WORK INSTRUCTION.
Retype exactly the lines from the one that contains "split; [exists abs, TK;" through the final line of the material below, and add nothing else.

STORED DATA.
(* ===== verification/VirtioBlk.v ===== *)
(** * VirtioBlk: the block driver ([src/driver/virtio_blk.rs])

    Reads and writes at any byte offset on top of requests for whole sectors. A
    request is a chain of three descriptors (header, data, status) in the queue
    of the device. [BlkHw] says what a virtio block device does with such a
    chain; the driver is then a [DiskLaws] device, which is the interface the
    file system is verified against. *)

From S2P Require Import Prelude BitFields Abi Bytes Disk Virtio.

Definition VIRTIO_BLK_T_IN : Z := 0.
Definition VIRTIO_BLK_T_OUT : Z := 1.
Definition VIRTIO_BLK_S_OK : Z := 0.
Definition SECTOR_SIZE : Z := 512.

(** [VirtioBlkReq], 16 bytes in memory. *)
Record VirtioBlkReq : Type := mkReq { request_type : Z; req_reserved : Z; req_sector : Z }.

Definition VirtioBlkReq_bytes (r : VirtioBlkReq) : list Z :=
  to_le_bytes 4 (request_type r) ++ to_le_bytes 4 (req_reserved r) ++ to_le_bytes 8 (req_sector r).

Definition VirtioBlk_negotiate (features_low features_high : Z) : Z * Z :=
  if negb (Z.land features_high 1 =? 0) then (0, 1) else (0, 0).

(** The default of the trait. *)
Definition VirtioBlk_negotiate_legacy (features : Z) : Z := 0.
(** A copy of a task's memory for a new ID. *)
Lemma mem_try_clone extra m w tid task new_tid : om_ok m -> mem_ok extra m w -> om_get tid m = Some task -> om_get new_tid m = None ->
  exists r w', MemorySet_try_clone w (t_memory_set task) tid new_tid = Ret (r, w') /\
    same_on (all_frames m ++ extra) (w_heap w) (w_heap w') /\
    match r with
    | Ok ms => sees_copy (task_table task) (ms_mappings ms) (w_heap w') /\
        AddressSpaceManager_user_root_addr (w_mgr w') new_tid = Ok (ms_root ms) /\
        forall child, t_memory_set child = ms -> mem_ok extra (om_insert new_tid child m) w'
    | Err _ => mem_ok extra m w'
    end.
Proof.
  intros Hok [(abs0 & TK0 & frames & Hp & M & Hi) Ht] Eg En. destruct (Ht _ _ Eg) as [Hw Hz]. destruct (Hi _ _ Eg) as [sh Hs].
  set (rest := all_frames (om_remove tid m) ++ extra).
  assert (Hall : all_frames m ++ extra ≡ₚ tab_frames (task_table task) ++ rest).
  { unfold rest. rewrite app_assoc. f_equiv. by rewrite (om_remove_perm tid task m Eg) at 1. }
  assert (I : minv abs0 tid sh rest w (task_table task)).
  { apply (in_space_minv abs0 TK0 _ _ _ _ _ _ M); [by rewrite Hp|done|done]. }
  assert (Hne : new_tid <> tid) by congruence.
  destruct (try_clone_rel abs0 tid sh rest w (t_memory_set task) new_tid I Hz Hne) as (r & w' & abs & TK & E & S & Hi' & [_ Ho] & Hr).
  exists r, w'. split; [done|]. split.
  { apply (same_on_sub _ _ _ _ S). intros f Hf. by rewrite Hall in Hf. }
  assert (Hothers : forall t task', om_get t m = Some task' -> exists sh', in_space abs t sh' (task_table task')).
  { intros t task' Et. destruct (decide (t = tid)) as [->|Hd].
    - rewrite Eg in Et. injection Et as <-. by exists sh.
    - destruct (Hi _ _ Et) as (sh' & u & Hu & Hus). exists sh', u. rewrite Ho; [done|done|congruence]. }
  destruct r as [ms|e].
  - destruct Hr as (M' & Hin & Hw' & Hz' & Hc & Er). split; [done|]. split; [done|]. intros child Hms.
    split; [exists abs, TK; eexists; split; [|split; [exact M'|]]|].
    + rewrite om_insert_new by done. unfold all_frames, task_table at 1. cbn. rewrite Hms, <- app_assoc. by rewrite Hall.
    + intros t task'. rewrite om_get_insert by done. case_decide as Et; [|by apply Hothers]. intros [= <-]. subst t. exists sh.
      unfold task_table. by rewrite Hms.
    + intros t task'. rewrite om_get_insert by done. case_decide as Et; [|by apply Ht]. intros [= <-]. unfold task_table. by rewrite Hms.
  - split; [|done]. exists abs, TK. eexists. split; [|split; [exact Hr|done]]. by rewrite Hall.
Qed.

EXERCISE OUTPUT.
    split; [exists abs, TK; eexists; split; [|split; [exact M'|]]|].
    + rewrite om_insert_new by done. unfold all_frames, task_table at 1. cbn. rewrite Hms, <- app_assoc. by rewrite Hall.
    + intros t task'. rewrite om_get_insert by done. case_decide as Et; [|by apply Hothers]. intros [= <-]. subst t. exists sh.
      unfold task_table. by rewrite Hms.
    + intros t task'. rewrite om_get_insert by done. case_decide as Et; [|by apply Ht]. intros [= <-]. unfold task_table. by rewrite Hms.
  - split; [|done]. exists abs, TK. eexists. split; [|split; [exact Hr|done]]. by rewrite Hall.
Qed.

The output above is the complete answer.